To understand the distinction, imagine you have three populations: 5,000 lions, 500 tigers, and 50 bears. Four decades later, you have just 4,500 lions, 100 tigers, and five bears (oh my). Those three populations have declined by 10 percent, 80 percent, and 90 percent, respectively—which means an average decline of 60 percent. But the total number of actual animals has gone down from 5,550 to 4,605, which is a decline of just 17 percent.
Read: It’s a mistake to focus just on animal extinctions.
For similar reasons, it’s also not right that we have “killed more than half the world’s wildlife populations” or that we can be blamed for “wiping out 60 percent of animal species” or that “global wildlife population shrank by 60 percent between 1970 and 2014.” All of these things might well be true, but they’re all making claims about metrics that were not assessed in the Living Planet Index.

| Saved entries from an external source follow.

(* ===== verification/Servlet.v ===== *)
(** * Servlets (sylar/http/servlet.h, sylar/http/servlet.cpp)

    Creators, the dispatcher that picks a servlet by path, and the servlet for unknown paths.
    [fnmatch] is an argument ([true] when the C function returns 0); so is what a servlet other
    than the modelled ones does, and the object a templated creator makes. Each operation of the
    dispatcher holds its lock throughout and is one function of the state. *)

From S2P Require Import Prelude CString StdOrdered Http.

#[global] Program Instance byte_countable : Countable byte :=
  inj_countable Byte.to_N Byte.of_N _.
Next Obligation. apply Byte.of_to_N. Qed.

Section servlet.
(** [Cb]: callbacks of function servlets; [Ty]: classes a templated creator is used with. *)
Context {Cb Ty : Type}.

Inductive Servlet :=
  | FunctionServlet (m_cb : Cb)
  | NotFoundServlet (m_name m_content : list byte)
  | OtherServlet (T : Ty).

(** [getName()]. *)
Definition Servlet_getName (TypeName : Ty → list byte) (s : Servlet) : list byte :=
  match s with
  | FunctionServlet _ => lit "FunctionServlet"
  | NotFoundServlet _ _ => lit "NotFoundServlet"
  | OtherServlet T => TypeName T
  end.

(** [NotFoundServlet(name)]. *)
Definition new_NotFoundServlet (name : list byte) : Servlet :=
  NotFoundServlet name
    (lit "<html><head><title>404 Not Found</title></head><body><center><h1>404 Not Found</h1></center><hr><center>"
     ++ name ++ lit "</center></body></html>").

(** [HoldServletCreator] and [ServletCreator<T>]. *)
Inductive ServletCreator := HoldServletCreator (m_servlet : Servlet) | NewServletCreator (T : Ty).
Definition creator_get (c : ServletCreator) : Servlet :=
  match c with HoldServletCreator s => s | NewServletCreator T => OtherServlet T end.
Definition creator_getName (TypeName TypeToName : Ty → list byte) (c : ServletCreator) : list byte :=
  match c with HoldServletCreator s => Servlet_getName TypeName s | NewServletCreator T => TypeToName T end.

Definition NOT_FOUND : Z := 404.

(** [handle(request, response, session)] of a servlet: the result and the response. *)
Definition servlet_handle (call : Cb → HttpRequest.t → HttpResponse.t → Z * HttpResponse.t)
    (other : Ty → HttpRequest.t → HttpResponse.t → Z * HttpResponse.t)
    (s : Servlet) (request : HttpRequest.t) (response : HttpResponse.t) : Z * HttpResponse.t :=
  match s with
  | FunctionServlet f => call f request response
  | NotFoundServlet _ content =>
      (0, HttpResponse.setBody content
            (HttpResponse.setHeader (lit "Content-Type") (lit "text/html")
               (HttpResponse.setHeader (lit "Server") (lit "sylar/1.0.0")
                  (HttpResponse.setStatus NOT_FOUND response))))
  | OtherServlet T => other T request response
  end.
End servlet.
Arguments Servlet : clear implicits.
Arguments ServletCreator : clear implicits.

Module ServletDispatch.
Section dispatch.
Context {Cb Ty : Type} (fnmatch : list byte → list byte → bool).

Record t := mk {
  m_datas : gmap (list byte) (ServletCreator Cb Ty);
  m_globs : list (list byte * ServletCreator Cb Ty);
  m_default : Servlet Cb Ty;
}.
Definition set_datas (v : gmap (list byte) (ServletCreator Cb Ty)) (s : t) : t := mk v (m_globs s) (m_default s).
Definition set_globs (v : list (list byte * ServletCreator Cb Ty)) (s : t) : t := mk (m_datas s) v (m_default s).

Definition make : t := mk ∅ [] (new_NotFoundServlet (lit "sylar/1.0")).

Definition addServletCreator (uri : list byte) (c : ServletCreator Cb Ty) (s : t) : t :=
  set_datas (<[uri := c]> (m_datas s)) s.
Definition addServlet (uri : list byte) (slt : Servlet Cb Ty) (s : t) : t :=
  set_datas (<[uri := HoldServletCreator slt]> (m_datas s)) s.
Definition addServlet_cb (uri : list byte) (cb : Cb) (s : t) : t :=
  set_datas (<[uri := HoldServletCreator (FunctionServlet cb)]> (m_datas s)) s.

(** The loop that erases the first entry with a given pattern. *)
Fixpoint erase_first (uri : list byte) (l : list (list byte * ServletCreator Cb Ty)) :=
  match l with
  | [] => []
  | e :: l => if bool_decide (e.1 = uri) then l else e :: erase_first uri l
  end.
Definition addGlobServletCreator (uri : list byte) (c : ServletCreator Cb Ty) (s : t) : t :=
  set_globs (erase_first uri (m_globs s) ++ [(uri, c)]) s.
Definition addGlobServlet (uri : list byte) (slt : Servlet Cb Ty) (s : t) : t :=
  set_globs (erase_first uri (m_globs s) ++ [(uri, HoldServletCreator slt)]) s.
Definition addGlobServlet_cb (uri : list byte) (cb : Cb) (s : t) : t := addGlobServlet uri (FunctionServlet cb) s.

Definition delServlet (uri : list byte) (s : t) : t := set_datas (delete uri (m_datas s)) s.
Definition delGlobServlet (uri : list byte) (s : t) : t := set_globs (erase_first uri (m_globs s)) s.
Definition getDefault (s : t) : Servlet Cb Ty := m_default s.
Definition setDefault (v : Servlet Cb Ty) (s : t) : t := mk (m_datas s) (m_globs s) v.

Definition getServlet (uri : list byte) (s : t) : option (Servlet Cb Ty) := creator_get <$> m_datas s !! uri.
Definition getGlobServlet (uri : list byte) (s : t) : option (Servlet Cb Ty) :=
  (fun e => creator_get e.2) <$> find (fun e => bool_decide (e.1 = uri)) (m_globs s).
Definition getMatchedServlet (uri : list byte) (s : t) : Servlet Cb Ty :=
  match m_datas s !! uri with
  | Some c => creator_get c
  | None =>
      match find (fun e => fnmatch (c_str e.1) (c_str uri)) (m_globs s) with
      | Some e => creator_get e.2
      | None => m_default s
      end
  end.

(** [handle]: the chosen servlet's own result is dropped. *)
Definition handle (call : Cb → HttpRequest.t → HttpResponse.t → Z * HttpResponse.t)
    (other : Ty → HttpRequest.t → HttpResponse.t → Z * HttpResponse.t)
    (s : t) (request : HttpRequest.t) (response : HttpResponse.t) : Z * HttpResponse.t :=
  (0, (servlet_handle call other (getMatchedServlet (HttpRequest.m_path request) s) request response).2).

Definition listAllServletCreator (infos : gmap (list byte) (ServletCreator Cb Ty)) (s : t) :=
  m_datas s ∪ infos.
Definition listAllGlobServletCreator (infos : gmap (list byte) (ServletCreator Cb Ty)) (s : t) :=
  foldl (fun m e => <[e.1 := e.2]> m) infos (m_globs s).

(** ** Registration histories *)

Inductive op :=
  | Add (uri : list byte) (c : ServletCreator Cb Ty)
  | AddGlob (uri : list byte) (c : ServletCreator Cb Ty)
  | Del (uri : list byte)
  | DelGlob (uri : list byte)
  | SetDefault (s : Servlet Cb Ty).

Definition step (s : t) (o : op) : t :=
  match o with
  | Add u c => addServletCreator u c s
  | AddGlob u c => addGlobServletCreator u c s
  | Del u => delServlet u s
  | DelGlob u => delGlobServlet u s
  | SetDefault v => setDefault v s
  end.
Definition run (ops : list op) : t := foldl step make ops.

(** The registration for an exact path that is in force after a history: the last one, unless it
    was deleted since. *)
Definition in_force (u : list byte) (ops : list op) : option (ServletCreator Cb Ty) :=
  foldl (fun r o => match o with
                    | Add v c => if bool_decide (v = u) then Some c else r
                    | Del v => if bool_decide (v = u) then None else r
                    | _ => r end) None ops.

(** The pattern registrations in force, in the order they were made: those that no later operation
    on the same pattern has replaced or deleted. *)
Definition touches (u : list byte) (o : op) : bool :=
  match o with AddGlob v _ | DelGlob v => bool_decide (v = u) | _ => false end.
Fixpoint alive (ops : list op) : list (list byte * ServletCreator Cb Ty) :=
  match ops with
  | [] => []
  | AddGlob u c :: ops => if existsb (touches u) ops then alive ops else (u, c) :: alive ops
  | _ :: ops => alive ops
  end.

Definition last_default (ops : list op) : Servlet Cb Ty :=
  foldl (fun r o => match o with SetDefault v => v | _ => r end) (new_NotFoundServlet (lit "sylar/1.0")) ops.

Lemma run_snoc ops o : run (ops ++ [o]) = step (run ops) o.
Proof. unfold run. by rewrite foldl_app. Qed.

Definition other_than (u : list byte) (l : list (list byte * ServletCreator Cb Ty)) :=
  List.filter (fun e => negb (bool_decide (e.1 = u))) l.

Lemma alive_snoc ops o :
  alive (ops ++ [o]) = match o with
                       | AddGlob u c => other_than u (alive ops) ++ [(u, c)]
                       | DelGlob u => other_than u (alive ops)
                       | _ => alive ops end.
Proof.
  induction ops as [|p ops IH]; [by destruct o|].
  destruct p as [| v d | | |]; simpl; try done. rewrite existsb_app, IH.
  destruct (existsb (touches v) ops) eqn:E; simpl; [done|]. rewrite orb_false_r.
  destruct o as [|u c| |u|]; simpl; try done; (case_bool_decide; [subst; by rewrite bool_decide_true|]);
    rewrite bool_decide_false by congruence; done.
Qed.

Lemma alive_nodup ops : NoDup (alive ops).*1.
Proof.
  induction ops as [|o ops IH] using rev_ind; [constructor|]. rewrite alive_snoc.
  assert (∀ u, NoDup (other_than u (alive ops)).*1 ∧ u ∉ (other_than u (alive ops)).*1) as Ho.
  { intros u. clear o. induction (alive ops) as [|e l IHl]; [split; [constructor|apply not_elem_of_nil]|].
    apply NoDup_cons in IH as [Hn IH]. destruct (IHl IH) as [H1 H2]. simpl.
    case_bool_decide; simpl; [done|]. split.
    - constructor; [|done]. intros (e' & E & He')%list_elem_of_fmap. apply Hn.
      apply list_elem_of_fmap. exists e'. split; [done|].
      apply list_elem_of_In, filter_In in He' as [He' _]. by apply list_elem_of_In.
    - rewrite not_elem_of_cons. split; [congruence|done]. }
  destruct o; try done; [|apply Ho]. destruct (Ho uri) as [H1 H2].
  rewrite fmap_app. apply NoDup_app. split_and!; [done| |apply NoDup_singleton].
  intros x Hx ->%list_elem_of_singleton. done.
Qed.

Lemma erase_first_other u (l : list (list byte * ServletCreator Cb Ty)) :
  NoDup l.*1 → erase_first u l = other_than u l.
Proof.
  induction l as [|e l IH]; [done|]. intros [Hn Hd]%NoDup_cons. simpl.
  case_bool_decide as E; simpl; [|by rewrite IH]. subst. clear IH Hd.
  induction l as [|e' l IH]; [done|]. apply not_elem_of_cons in Hn as [Hne Hn]. simpl.
  rewrite bool_decide_false by congruence. simpl. f_equal. by apply IH.
Qed.

Lemma servlet_run_ok ops :
  (∀ u, m_datas (run ops) !! u = in_force u ops) ∧ m_globs (run ops) = alive ops
  ∧ m_default (run ops) = last_default ops.
Proof.
  induction ops as [|o ops (IH1 & IH2 & IH3)] using rev_ind; [by split; [intros; apply lookup_empty|]|].
  rewrite run_snoc, alive_snoc. split_and!.
  - intros u. unfold in_force. rewrite foldl_app. fold (in_force u ops). rewrite <- IH1. simpl. destruct o; simpl; try done;
      case_bool_decide; subst; by simplify_map_eq.
  - destruct o; simpl; rewrite ?IH2, ?erase_first_other by apply alive_nodup; done.
  - unfold last_default. rewrite foldl_app. fold (last_default ops). rewrite <- IH3. by destruct o.
Qed.

(** C31. Which servlet answers a path, in terms of the history of registrations alone: the one in
    force for exactly this path; else, of the patterns in force that match it, the one whose
    (latest) registration is oldest; else the default. [handle] runs that servlet and no other,
    and answers 0 whatever it returned. The two lookups by name give the registration in force. *)
Theorem servlet_by_history ops call other request response :
  let uri := HttpRequest.m_path request in
  let slt := match in_force uri ops with
             | Some c => creator_get c
             | None => match find (fun e => fnmatch (c_str e.1) (c_str uri)) (alive ops) with
                       | Some e => creator_get e.2
                       | None => last_default ops end end in
  getMatchedServlet uri (run ops) = slt
  ∧ handle call other (run ops) request response = (0, (servlet_handle call other slt request response).2)
  ∧ (∀ u, getServlet u (run ops) = creator_get <$> in_force u ops)
  ∧ (∀ u c, getGlobServlet u (run ops) = Some c ↔ ∃ d, (u, d) ∈ alive ops ∧ creator_get d = c).
Proof.
  intros uri slt. destruct (servlet_run_ok ops) as (H1 & H2 & H3).
  assert (getMatchedServlet uri (run ops) = slt) as Hm
    by (unfold getMatchedServlet; by rewrite H1, H2, H3).
  split_and!; [done| | |].
  - unfold handle. fold uri. by rewrite Hm.
  - intros u. unfold getServlet. by rewrite H1.
  - intros u c. unfold getGlobServlet. rewrite H2. pose proof (alive_nodup ops) as Hnd. split.
    + intros ((u' & d) & Hf & ->)%fmap_Some. apply find_some in Hf as [Hin Hu]. simpl in *.
      apply bool_decide_eq_true in Hu. subst. exists d. split; [by apply list_elem_of_In|done].
    + intros (d & Hin & <-). clear -Hin Hnd. induction (alive ops) as [|e l IHl]; [by apply not_elem_of_nil in Hin|].
      simpl. apply NoDup_cons in Hnd as [Hn Hnd]. apply elem_of_cons in Hin as [<-|Hin].
      * by rewrite bool_decide_true.
      * rewrite bool_decide_false; [by apply IHl|]. intros E. apply Hn. rewrite E.
        apply list_elem_of_fmap. by exists (u, d).
Qed.
End dispatch.
Arguments t : clear implicits.
End ServletDispatch.
(** C38. [Address::Create] on the [sockaddr] of an address gives an equal address back, and keeps its
    family; but for a Unix address, whose family it does not know, the result is an
    [UnknownAddress] with the first 14 bytes of the path. A null pointer gives null. *)
Theorem create_roundtrip a len :
  well_formed a →
  Address.Create None len = Ret None
  ∧ match a with
    | Address.Unix u => Address.Create (Some (Address.getAddr a)) len
        = Ret (Some (Address.Unknown (UnknownAddress.mk AF_UNIX (take 14 (UnixAddress.sun_path u)))))
    | _ => Address.Create (Some (Address.getAddr a)) len = Ret (Some a)
    end
  ∧ Address.getFamily a = match a with
                          | Address.IPv4 _ => AF_INET | Address.IPv6 _ => AF_INET6 | Address.Unix _ => AF_UNIX
                          | Address.Unknown u => UnknownAddress.sa_family u end.
Proof.
  intros Hw. split; [done|]. destruct a as [a|a|a|a]; cbn [well_formed] in Hw;
    unfold Address.Create, Address.getFamily; cbn [Address.getAddr].
  - destruct a as [fam port addr]; cbn in Hw; destruct Hw as (-> & Hp & Ha).
    unfold IPv4Address.getAddr. cbn [IPv4Address.sin_family IPv4Address.sin_port IPv4Address.s_addr].
    split; [|done]. rewrite family_first. change (le_join (le_split 2 AF_INET) =? AF_INET) with true. cbv iota.
    unfold Address.sockaddr_in_of. rewrite !length_app, !length_le_split, length_replicate. cbn [Nat.ltb Nat.leb Nat.add].
    rewrite family_first, bind_Ret. do 3 f_equal. f_equal.
    + by rewrite (slice_app (le_split 2 AF_INET)), le_join_2.
    + rewrite (app_assoc (le_split 2 AF_INET)). rewrite (slice_app _ (le_split 4 addr)) by done. by rewrite le_join_4.
  - destruct a as [fam port flow addr scope]; cbn in Hw; destruct Hw as (-> & Hp & Hf & Hl & Hs).
    unfold IPv6Address.getAddr.
    cbn [IPv6Address.sin6_family IPv6Address.sin6_port IPv6Address.sin6_flowinfo IPv6Address.s6_addr IPv6Address.sin6_scope_id].
    split; [|done]. rewrite family_first. change (le_join (le_split 2 AF_INET6) =? AF_INET) with false.
    change (le_join (le_split 2 AF_INET6) =? AF_INET6) with true. cbv iota.
    unfold Address.sockaddr_in6_of. rewrite !length_app, !length_le_split, Hl. cbn [Nat.ltb Nat.leb Nat.add].
    rewrite family_first, bind_Ret. do 3 f_equal. f_equal.
    + by rewrite (slice_app (le_split 2 AF_INET6)), le_join_2.
    + rewrite (app_assoc (le_split 2 AF_INET6)). by rewrite (slice_app _ (le_split 4 flow)), le_join_4.
    + rewrite !(app_assoc (le_split 2 AF_INET6)), app_assoc. by rewrite (slice_app _ addr).
    + rewrite <- (app_nil_r (le_split 4 scope)) at 1. rewrite !app_assoc, <- (app_assoc _ (le_split 4 scope)).
      by rewrite (slice_app _ (le_split 4 scope)), le_join_4 by (rewrite ?length_app, ?length_le_split, ?Hl; done).
  - destruct a as [fam path len']; cbn in Hw; destruct Hw as (-> & Hl).
    unfold UnixAddress.getAddr. cbn [UnixAddress.sun_family UnixAddress.sun_path].
    split; [|done]. rewrite family_first. change (le_join (le_split 2 AF_UNIX) =? AF_INET) with false.
    change (le_join (le_split 2 AF_UNIX) =? AF_INET6) with false. cbv iota.
    unfold Address.sockaddr_of. rewrite length_app, length_le_split, Hl. cbn [Nat.ltb Nat.leb Nat.add].
    by rewrite family_first.
  - destruct a as [fam data]; cbn in Hw; destruct Hw as (H1 & H2 & Hf & Hl).
    unfold UnknownAddress.getAddr. cbn [UnknownAddress.sa_family UnknownAddress.sa_data].
    rewrite family_first. change (take 2 (le_split 2 fam ++ data)) with (take 2 (drop 0 (le_split 2 fam ++ data))).
    rewrite family_first, le_join_2 by done. split; [|done].
    rewrite (proj2 (Z.eqb_neq _ _) H1), (proj2 (Z.eqb_neq _ _) H2).
    unfold Address.sockaddr_of. rewrite length_app, length_le_split, Hl. cbn [Nat.ltb Nat.leb Nat.add].
    rewrite family_first, le_join_2, bind_Ret by done. do 4 f_equal.
    rewrite <- (app_nil_r data) at 1. by apply (slice_app (le_split 2 fam)).
Qed.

The uncertainties mount when you consider that the 63,000 species of vertebrates are vastly outnumbered by the untold millions of species of invertebrates—spineless creatures like insects, worms, jellyfish, and sponges, which make up the majority of animal life. Their fates are murkier because scientists have collectively spent less time monitoring them. They are harder to study, and draw less attention, than the allegedly more charismatic vertebrates—although plans are afoot to give them their due.
The average 60 percent decline across populations also obscures the fates of individual species. In the hypothetical scenario above, lions are still mostly fine, the tigers are in trouble, and the bears are on the brink of extinction. And of the species covered in the actual Living Planet Index, half are increasing in number, while only half are decreasing. This means that for those that are actually in decline, the outlook is even worse than it first appears.
None of this is to let humanity off the hook. Since prehistory, humans have killed off so many species of mammals that it would take 3 million to 7 million years of evolution for them to evolve an equivalent amount of diversity. At least a third of amphibians face extinction, thanks to climate change, habitat loss, and an apocalyptic killer fungus. Even invertebrates aren’t off the hook. There might be fewer data for them, but the data that exist paint an alarming picture of rapidly disappearing insects, even in supposedly pristine forests. Meanwhile, in the oceans, coral reefs are bleaching too quickly to recover: Half of the corals in the Great Barrier Reef have died since 2016. All this evidence points to a period of “biological annihilation” that some have likened to the five great mass extinctions of the past. When the reality is this sensational, there’s not much need to sensationalize it even further.